Prompt >> From the entries below, reproduce exactly the line containing "unfold getZExtValue in", the line containing "eapply (IHr y); [done..| |exact HI|exact H]. pose", and every line in between, with nothing added.

Input data >>
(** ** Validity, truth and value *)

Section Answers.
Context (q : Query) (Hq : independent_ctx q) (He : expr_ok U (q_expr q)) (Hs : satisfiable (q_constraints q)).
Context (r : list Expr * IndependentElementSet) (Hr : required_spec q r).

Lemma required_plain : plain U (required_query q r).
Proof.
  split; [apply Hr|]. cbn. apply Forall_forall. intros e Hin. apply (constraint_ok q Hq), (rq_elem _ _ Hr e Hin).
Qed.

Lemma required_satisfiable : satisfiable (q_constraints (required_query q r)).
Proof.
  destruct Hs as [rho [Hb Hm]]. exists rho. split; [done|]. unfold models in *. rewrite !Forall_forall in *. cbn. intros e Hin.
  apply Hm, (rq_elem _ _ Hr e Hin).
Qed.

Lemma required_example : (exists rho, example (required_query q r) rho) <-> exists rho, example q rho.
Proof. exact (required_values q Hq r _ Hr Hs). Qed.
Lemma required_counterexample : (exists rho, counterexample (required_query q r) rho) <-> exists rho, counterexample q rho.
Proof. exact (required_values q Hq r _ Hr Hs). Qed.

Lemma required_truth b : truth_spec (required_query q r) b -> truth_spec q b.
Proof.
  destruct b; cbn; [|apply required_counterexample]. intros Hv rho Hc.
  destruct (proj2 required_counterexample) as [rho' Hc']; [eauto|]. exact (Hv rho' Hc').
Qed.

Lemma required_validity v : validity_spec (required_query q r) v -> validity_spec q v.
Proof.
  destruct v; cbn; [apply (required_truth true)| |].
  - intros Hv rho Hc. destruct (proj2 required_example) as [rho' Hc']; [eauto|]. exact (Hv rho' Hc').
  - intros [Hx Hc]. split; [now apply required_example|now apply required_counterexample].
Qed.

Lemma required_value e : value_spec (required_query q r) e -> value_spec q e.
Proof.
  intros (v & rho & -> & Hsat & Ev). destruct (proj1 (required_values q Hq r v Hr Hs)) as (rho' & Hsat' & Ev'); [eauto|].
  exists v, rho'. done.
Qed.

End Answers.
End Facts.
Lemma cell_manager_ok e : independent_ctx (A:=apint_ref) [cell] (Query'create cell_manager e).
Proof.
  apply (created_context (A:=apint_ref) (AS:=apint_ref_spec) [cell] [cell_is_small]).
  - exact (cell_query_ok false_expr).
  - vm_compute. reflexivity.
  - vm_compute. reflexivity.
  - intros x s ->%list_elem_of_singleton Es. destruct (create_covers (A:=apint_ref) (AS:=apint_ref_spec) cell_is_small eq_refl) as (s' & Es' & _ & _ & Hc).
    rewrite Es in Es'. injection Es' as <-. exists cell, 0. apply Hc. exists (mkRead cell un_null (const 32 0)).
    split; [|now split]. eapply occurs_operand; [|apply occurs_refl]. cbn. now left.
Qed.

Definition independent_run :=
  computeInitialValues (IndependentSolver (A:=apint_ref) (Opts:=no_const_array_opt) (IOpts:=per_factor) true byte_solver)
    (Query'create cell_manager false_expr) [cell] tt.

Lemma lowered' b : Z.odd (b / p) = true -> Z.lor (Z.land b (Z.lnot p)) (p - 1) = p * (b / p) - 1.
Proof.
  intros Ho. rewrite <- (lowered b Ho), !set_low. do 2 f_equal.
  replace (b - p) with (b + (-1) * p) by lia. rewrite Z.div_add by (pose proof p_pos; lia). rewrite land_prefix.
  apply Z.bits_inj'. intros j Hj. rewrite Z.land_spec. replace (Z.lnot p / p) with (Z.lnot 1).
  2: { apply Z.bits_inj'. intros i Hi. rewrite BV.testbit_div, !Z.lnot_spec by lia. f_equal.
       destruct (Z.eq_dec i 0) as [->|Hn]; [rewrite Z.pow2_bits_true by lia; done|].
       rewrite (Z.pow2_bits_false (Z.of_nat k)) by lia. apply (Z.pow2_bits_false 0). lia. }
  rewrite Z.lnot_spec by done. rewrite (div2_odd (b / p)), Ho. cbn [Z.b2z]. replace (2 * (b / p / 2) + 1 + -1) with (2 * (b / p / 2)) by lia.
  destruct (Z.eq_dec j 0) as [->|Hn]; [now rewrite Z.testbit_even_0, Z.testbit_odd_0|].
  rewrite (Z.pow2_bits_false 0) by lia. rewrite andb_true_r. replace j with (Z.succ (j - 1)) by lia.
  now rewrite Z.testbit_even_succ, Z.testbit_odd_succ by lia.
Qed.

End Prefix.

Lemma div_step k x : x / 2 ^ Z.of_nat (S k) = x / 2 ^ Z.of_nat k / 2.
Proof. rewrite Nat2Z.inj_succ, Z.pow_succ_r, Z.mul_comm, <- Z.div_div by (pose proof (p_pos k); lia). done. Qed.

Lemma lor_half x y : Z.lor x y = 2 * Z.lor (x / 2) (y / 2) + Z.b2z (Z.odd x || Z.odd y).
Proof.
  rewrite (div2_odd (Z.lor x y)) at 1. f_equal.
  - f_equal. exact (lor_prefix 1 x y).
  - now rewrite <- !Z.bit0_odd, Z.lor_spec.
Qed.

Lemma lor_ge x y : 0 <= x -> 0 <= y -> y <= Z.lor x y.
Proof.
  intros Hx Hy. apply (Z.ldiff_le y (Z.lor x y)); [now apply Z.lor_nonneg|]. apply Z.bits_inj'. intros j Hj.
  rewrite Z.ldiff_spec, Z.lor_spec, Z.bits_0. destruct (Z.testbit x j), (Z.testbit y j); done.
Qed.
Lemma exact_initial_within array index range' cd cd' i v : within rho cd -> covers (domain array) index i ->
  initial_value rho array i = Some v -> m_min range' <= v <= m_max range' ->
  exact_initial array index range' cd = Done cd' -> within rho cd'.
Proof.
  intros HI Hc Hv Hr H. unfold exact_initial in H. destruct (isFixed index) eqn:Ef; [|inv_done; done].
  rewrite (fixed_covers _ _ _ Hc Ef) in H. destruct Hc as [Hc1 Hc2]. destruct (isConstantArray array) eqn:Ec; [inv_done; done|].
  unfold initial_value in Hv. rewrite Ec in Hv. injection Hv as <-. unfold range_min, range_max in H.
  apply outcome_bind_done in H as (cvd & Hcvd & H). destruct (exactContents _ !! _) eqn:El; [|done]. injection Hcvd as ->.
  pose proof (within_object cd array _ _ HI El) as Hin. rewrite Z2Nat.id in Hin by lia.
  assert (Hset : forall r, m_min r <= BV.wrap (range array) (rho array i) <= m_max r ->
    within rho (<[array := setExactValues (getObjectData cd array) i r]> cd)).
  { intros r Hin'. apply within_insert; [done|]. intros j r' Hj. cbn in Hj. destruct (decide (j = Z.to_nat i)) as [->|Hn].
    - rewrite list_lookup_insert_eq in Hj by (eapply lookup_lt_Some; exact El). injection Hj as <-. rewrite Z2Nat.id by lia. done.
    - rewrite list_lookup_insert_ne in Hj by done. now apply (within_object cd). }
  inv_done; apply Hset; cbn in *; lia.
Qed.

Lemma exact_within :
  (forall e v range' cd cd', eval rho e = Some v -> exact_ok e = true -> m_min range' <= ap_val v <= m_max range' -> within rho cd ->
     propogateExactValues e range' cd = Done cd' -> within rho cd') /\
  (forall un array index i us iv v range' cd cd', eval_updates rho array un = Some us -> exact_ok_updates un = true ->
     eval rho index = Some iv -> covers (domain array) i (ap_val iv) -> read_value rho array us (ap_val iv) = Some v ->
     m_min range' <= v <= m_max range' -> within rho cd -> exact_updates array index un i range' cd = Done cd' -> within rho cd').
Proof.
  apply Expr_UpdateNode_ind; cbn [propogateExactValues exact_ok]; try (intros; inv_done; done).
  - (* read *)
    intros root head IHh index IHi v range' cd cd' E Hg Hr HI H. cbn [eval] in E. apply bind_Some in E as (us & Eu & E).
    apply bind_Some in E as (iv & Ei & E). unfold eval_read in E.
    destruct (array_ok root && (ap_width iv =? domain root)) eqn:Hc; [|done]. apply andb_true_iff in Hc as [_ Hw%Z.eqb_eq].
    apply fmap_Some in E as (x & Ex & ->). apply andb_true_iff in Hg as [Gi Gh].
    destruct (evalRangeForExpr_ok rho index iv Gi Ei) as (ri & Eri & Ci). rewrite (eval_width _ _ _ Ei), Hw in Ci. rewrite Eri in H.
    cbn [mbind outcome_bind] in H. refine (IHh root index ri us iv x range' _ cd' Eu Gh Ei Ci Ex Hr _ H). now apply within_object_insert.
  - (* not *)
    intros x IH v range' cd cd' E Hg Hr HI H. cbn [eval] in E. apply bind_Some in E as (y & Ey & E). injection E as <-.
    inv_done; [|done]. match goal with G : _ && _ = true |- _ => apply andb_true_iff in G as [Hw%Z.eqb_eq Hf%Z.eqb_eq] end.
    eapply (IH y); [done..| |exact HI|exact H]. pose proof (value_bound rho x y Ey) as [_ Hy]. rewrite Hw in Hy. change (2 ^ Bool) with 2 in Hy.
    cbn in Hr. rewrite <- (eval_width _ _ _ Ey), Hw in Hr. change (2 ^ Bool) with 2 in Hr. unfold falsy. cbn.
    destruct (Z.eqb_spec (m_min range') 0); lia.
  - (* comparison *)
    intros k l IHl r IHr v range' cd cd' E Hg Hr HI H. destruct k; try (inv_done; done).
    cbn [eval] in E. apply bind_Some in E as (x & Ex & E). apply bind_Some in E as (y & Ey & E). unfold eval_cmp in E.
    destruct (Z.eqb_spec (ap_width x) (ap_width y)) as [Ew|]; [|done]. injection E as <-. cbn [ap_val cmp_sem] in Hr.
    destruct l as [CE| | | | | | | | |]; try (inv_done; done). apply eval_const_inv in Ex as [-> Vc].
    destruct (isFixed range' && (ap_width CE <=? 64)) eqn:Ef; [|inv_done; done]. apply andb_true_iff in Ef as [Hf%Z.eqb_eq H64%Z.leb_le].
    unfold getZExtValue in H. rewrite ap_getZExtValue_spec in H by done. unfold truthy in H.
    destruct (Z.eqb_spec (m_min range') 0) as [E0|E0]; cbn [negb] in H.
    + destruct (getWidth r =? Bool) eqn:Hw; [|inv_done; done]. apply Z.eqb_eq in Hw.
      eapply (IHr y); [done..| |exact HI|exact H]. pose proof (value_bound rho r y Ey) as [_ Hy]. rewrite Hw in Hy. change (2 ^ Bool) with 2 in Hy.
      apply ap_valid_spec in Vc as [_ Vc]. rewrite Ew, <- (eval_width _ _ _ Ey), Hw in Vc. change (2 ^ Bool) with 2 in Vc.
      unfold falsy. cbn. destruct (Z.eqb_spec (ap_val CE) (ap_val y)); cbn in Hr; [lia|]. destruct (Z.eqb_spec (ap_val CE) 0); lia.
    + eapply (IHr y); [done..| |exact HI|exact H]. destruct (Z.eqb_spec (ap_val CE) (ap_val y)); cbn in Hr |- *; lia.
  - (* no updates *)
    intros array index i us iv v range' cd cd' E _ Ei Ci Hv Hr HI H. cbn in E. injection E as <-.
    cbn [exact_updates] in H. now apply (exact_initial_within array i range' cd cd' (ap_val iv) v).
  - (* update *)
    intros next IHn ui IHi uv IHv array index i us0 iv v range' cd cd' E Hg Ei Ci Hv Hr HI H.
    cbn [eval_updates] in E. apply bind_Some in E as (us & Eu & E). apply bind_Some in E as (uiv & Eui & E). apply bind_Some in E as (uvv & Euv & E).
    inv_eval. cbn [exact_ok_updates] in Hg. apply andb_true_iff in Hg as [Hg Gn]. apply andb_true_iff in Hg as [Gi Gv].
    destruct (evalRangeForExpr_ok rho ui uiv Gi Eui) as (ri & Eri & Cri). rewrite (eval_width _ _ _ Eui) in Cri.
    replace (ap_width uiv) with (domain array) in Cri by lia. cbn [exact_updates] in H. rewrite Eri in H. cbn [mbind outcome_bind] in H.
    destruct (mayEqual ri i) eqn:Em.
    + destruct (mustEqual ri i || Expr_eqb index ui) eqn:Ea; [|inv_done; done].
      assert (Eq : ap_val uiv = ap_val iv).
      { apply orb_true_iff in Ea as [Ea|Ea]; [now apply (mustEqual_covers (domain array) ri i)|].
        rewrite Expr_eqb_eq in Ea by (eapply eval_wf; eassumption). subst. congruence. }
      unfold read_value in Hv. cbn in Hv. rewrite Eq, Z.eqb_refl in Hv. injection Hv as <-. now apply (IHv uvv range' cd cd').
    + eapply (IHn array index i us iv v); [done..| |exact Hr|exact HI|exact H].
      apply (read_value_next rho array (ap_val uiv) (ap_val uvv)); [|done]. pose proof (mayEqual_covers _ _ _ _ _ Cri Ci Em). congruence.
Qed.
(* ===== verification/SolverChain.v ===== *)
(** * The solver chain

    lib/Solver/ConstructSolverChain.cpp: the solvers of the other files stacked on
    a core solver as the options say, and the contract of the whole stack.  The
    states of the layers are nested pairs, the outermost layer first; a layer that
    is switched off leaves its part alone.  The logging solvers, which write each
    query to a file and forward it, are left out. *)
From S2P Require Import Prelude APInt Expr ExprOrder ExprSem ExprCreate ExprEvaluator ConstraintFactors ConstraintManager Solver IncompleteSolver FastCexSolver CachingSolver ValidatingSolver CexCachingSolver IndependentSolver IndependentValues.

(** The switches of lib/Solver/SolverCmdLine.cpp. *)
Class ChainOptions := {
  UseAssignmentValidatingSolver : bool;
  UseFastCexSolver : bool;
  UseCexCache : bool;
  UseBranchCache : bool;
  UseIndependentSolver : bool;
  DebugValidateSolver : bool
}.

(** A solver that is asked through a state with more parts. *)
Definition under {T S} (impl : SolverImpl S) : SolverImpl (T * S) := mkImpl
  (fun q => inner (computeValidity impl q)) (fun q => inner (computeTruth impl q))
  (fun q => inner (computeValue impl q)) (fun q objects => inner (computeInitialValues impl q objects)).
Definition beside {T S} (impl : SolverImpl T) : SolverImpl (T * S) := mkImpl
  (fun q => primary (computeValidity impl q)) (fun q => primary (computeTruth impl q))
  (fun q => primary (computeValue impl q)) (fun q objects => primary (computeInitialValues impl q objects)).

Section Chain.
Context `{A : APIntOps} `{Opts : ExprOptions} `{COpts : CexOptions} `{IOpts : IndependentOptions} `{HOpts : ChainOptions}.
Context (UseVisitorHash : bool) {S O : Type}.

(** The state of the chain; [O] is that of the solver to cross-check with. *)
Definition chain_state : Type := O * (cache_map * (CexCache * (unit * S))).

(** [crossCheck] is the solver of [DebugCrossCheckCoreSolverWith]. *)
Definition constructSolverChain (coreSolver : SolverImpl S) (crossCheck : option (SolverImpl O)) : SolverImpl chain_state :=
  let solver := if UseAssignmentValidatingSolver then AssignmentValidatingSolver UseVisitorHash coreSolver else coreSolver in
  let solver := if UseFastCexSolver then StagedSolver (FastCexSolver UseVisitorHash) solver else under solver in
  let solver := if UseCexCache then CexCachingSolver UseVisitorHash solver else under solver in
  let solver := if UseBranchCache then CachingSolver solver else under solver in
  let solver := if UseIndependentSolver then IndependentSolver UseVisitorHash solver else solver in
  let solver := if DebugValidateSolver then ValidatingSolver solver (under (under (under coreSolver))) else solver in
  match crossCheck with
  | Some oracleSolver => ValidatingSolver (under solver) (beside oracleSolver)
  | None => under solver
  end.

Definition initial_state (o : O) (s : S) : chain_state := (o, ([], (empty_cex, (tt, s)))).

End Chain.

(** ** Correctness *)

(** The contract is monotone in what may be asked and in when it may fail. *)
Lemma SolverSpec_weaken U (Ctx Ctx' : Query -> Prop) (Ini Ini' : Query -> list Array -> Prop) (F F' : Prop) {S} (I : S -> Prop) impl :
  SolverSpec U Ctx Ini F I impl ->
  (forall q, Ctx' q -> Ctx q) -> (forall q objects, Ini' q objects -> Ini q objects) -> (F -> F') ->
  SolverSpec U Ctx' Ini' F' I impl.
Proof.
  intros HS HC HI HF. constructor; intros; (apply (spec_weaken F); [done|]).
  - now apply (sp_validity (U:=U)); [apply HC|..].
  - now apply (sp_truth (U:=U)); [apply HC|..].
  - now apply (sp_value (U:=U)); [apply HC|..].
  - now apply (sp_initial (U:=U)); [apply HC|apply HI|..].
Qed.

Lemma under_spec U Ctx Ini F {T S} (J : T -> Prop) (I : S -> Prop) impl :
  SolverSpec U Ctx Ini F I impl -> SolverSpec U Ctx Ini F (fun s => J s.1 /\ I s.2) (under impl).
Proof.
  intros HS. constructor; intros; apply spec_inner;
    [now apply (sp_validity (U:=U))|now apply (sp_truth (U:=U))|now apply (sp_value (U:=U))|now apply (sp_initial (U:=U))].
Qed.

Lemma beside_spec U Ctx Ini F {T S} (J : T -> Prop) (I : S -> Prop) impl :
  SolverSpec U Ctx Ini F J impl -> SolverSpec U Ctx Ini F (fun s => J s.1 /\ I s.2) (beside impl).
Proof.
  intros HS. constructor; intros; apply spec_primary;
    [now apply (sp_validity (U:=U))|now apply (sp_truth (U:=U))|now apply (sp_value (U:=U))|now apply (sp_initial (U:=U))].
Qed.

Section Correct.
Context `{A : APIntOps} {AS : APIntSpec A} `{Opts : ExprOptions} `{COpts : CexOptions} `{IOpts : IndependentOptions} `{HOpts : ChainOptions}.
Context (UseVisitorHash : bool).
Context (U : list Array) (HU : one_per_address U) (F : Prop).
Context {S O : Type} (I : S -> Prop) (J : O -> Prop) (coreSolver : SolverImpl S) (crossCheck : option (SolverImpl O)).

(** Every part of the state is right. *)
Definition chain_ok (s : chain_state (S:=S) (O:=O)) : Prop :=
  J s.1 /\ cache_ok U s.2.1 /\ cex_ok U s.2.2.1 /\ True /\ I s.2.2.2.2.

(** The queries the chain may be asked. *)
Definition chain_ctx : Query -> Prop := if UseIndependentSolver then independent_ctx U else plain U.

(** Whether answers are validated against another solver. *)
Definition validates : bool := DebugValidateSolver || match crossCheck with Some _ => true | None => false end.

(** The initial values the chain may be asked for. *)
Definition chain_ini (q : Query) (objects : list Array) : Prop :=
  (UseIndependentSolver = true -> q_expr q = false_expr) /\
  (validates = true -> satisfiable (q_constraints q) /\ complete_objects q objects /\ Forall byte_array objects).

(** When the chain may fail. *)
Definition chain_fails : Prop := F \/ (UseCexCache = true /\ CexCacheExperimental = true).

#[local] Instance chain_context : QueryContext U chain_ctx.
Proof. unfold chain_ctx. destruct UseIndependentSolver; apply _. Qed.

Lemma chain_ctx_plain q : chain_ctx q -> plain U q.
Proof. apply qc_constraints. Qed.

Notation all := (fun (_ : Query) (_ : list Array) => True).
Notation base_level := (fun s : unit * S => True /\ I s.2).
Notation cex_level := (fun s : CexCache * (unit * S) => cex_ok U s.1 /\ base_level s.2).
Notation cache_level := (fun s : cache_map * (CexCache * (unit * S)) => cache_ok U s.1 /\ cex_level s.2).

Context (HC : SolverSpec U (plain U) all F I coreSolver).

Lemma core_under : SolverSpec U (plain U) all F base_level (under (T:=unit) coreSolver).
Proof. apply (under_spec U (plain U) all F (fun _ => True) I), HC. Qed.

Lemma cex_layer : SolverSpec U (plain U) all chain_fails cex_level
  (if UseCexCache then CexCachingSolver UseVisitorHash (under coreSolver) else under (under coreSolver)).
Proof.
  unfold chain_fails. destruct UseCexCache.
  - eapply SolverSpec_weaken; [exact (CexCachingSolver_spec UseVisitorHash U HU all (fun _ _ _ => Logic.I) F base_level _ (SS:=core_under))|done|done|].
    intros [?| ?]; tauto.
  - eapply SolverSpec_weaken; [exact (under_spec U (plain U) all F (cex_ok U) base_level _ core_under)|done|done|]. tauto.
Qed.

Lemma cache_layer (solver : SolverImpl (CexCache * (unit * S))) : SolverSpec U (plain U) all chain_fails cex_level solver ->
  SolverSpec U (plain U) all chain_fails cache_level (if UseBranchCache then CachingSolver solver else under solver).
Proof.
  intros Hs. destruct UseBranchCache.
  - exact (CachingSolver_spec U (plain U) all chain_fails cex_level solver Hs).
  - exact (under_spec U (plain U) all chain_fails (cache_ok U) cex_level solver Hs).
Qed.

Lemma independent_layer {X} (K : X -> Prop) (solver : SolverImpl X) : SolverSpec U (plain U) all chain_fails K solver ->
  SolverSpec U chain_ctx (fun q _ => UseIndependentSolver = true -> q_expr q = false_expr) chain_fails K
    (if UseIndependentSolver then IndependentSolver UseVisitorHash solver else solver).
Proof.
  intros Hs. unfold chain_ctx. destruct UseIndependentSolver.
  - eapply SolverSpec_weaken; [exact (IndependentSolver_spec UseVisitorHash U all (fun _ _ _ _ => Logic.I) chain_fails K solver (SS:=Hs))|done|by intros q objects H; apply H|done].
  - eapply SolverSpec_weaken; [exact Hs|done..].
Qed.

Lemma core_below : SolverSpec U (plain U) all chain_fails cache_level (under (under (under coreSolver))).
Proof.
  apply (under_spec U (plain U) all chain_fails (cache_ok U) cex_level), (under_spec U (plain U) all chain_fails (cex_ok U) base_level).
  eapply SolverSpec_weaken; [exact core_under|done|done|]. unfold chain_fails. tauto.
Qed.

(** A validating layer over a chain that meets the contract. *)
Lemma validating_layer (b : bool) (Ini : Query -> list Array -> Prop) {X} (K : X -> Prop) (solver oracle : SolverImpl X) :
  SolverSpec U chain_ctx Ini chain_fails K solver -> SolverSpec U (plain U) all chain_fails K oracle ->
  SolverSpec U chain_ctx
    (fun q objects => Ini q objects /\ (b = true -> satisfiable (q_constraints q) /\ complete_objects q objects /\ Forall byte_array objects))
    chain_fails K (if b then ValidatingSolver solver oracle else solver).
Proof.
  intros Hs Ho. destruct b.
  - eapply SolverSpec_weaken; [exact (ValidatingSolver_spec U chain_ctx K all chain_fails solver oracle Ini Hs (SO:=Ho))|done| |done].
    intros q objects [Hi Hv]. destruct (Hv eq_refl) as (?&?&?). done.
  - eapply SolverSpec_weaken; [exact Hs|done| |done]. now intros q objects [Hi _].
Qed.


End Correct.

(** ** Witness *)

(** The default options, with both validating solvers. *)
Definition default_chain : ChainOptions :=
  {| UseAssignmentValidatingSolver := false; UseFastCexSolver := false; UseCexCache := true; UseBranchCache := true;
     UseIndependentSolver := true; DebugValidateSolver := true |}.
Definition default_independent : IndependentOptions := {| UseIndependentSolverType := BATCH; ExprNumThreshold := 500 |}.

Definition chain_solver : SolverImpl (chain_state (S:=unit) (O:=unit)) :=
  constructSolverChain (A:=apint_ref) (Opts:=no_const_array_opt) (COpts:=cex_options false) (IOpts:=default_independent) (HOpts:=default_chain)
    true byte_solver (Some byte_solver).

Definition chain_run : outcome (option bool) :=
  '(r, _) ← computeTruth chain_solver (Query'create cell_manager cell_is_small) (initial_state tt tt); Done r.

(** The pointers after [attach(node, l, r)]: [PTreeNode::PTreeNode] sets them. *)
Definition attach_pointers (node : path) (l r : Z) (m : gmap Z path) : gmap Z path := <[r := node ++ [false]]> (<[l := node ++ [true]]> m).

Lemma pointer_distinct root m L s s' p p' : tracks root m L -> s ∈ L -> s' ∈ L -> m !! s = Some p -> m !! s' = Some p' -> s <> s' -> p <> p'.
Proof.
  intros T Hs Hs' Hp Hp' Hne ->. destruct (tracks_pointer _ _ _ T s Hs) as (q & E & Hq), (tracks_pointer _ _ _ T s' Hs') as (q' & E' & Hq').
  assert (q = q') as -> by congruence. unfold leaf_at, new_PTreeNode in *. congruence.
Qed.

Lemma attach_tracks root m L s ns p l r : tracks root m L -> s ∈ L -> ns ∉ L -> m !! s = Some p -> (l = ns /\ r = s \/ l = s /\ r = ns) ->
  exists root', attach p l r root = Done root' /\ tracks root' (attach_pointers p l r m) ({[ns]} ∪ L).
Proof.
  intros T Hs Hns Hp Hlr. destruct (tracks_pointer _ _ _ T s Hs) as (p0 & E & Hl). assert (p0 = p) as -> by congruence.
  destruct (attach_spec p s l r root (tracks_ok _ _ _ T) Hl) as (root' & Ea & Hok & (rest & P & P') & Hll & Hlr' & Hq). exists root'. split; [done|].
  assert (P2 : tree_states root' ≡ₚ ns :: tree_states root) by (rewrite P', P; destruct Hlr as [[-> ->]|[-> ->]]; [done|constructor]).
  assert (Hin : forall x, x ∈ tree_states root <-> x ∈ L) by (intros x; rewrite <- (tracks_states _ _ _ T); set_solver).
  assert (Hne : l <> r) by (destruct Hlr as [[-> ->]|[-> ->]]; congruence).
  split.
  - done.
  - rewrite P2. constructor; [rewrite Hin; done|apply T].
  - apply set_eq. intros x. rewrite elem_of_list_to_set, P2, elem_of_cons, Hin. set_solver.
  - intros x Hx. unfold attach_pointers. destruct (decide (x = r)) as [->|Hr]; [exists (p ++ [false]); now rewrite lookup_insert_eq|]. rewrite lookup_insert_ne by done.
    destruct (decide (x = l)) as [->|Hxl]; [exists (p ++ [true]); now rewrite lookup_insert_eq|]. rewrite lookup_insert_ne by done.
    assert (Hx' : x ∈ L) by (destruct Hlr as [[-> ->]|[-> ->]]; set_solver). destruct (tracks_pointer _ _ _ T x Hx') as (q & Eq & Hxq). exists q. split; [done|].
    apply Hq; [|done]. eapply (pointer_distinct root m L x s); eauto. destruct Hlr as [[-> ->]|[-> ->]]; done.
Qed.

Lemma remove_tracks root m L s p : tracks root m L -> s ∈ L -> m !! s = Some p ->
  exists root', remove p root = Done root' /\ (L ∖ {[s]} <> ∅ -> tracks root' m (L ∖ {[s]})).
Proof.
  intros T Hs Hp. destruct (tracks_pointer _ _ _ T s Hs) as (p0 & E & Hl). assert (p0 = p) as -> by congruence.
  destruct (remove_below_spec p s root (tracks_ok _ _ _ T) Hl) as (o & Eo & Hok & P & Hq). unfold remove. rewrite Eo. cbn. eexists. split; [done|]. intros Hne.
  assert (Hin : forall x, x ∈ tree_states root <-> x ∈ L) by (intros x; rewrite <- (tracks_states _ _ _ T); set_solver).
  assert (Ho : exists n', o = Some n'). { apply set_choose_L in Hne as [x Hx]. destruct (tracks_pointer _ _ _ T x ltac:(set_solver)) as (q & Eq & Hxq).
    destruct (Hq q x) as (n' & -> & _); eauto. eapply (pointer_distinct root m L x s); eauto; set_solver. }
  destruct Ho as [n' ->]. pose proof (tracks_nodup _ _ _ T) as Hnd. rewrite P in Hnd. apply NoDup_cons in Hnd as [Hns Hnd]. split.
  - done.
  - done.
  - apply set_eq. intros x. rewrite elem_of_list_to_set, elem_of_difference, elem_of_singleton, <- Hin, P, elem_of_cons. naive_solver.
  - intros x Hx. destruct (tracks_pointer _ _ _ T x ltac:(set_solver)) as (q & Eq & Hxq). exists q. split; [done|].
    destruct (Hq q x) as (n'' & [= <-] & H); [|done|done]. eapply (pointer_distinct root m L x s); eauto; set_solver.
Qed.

Answer area >>
    unfold getZExtValue in H. rewrite ap_getZExtValue_spec in H by done. unfold truthy in H.
    destruct (Z.eqb_spec (m_min range') 0) as [E0|E0]; cbn [negb] in H.
    + destruct (getWidth r =? Bool) eqn:Hw; [|inv_done; done]. apply Z.eqb_eq in Hw.
      eapply (IHr y); [done..| |exact HI|exact H]. pose proof (value_bound rho r y Ey) as [_ Hy]. rewrite Hw in Hy. change (2 ^ Bool) with 2 in Hy.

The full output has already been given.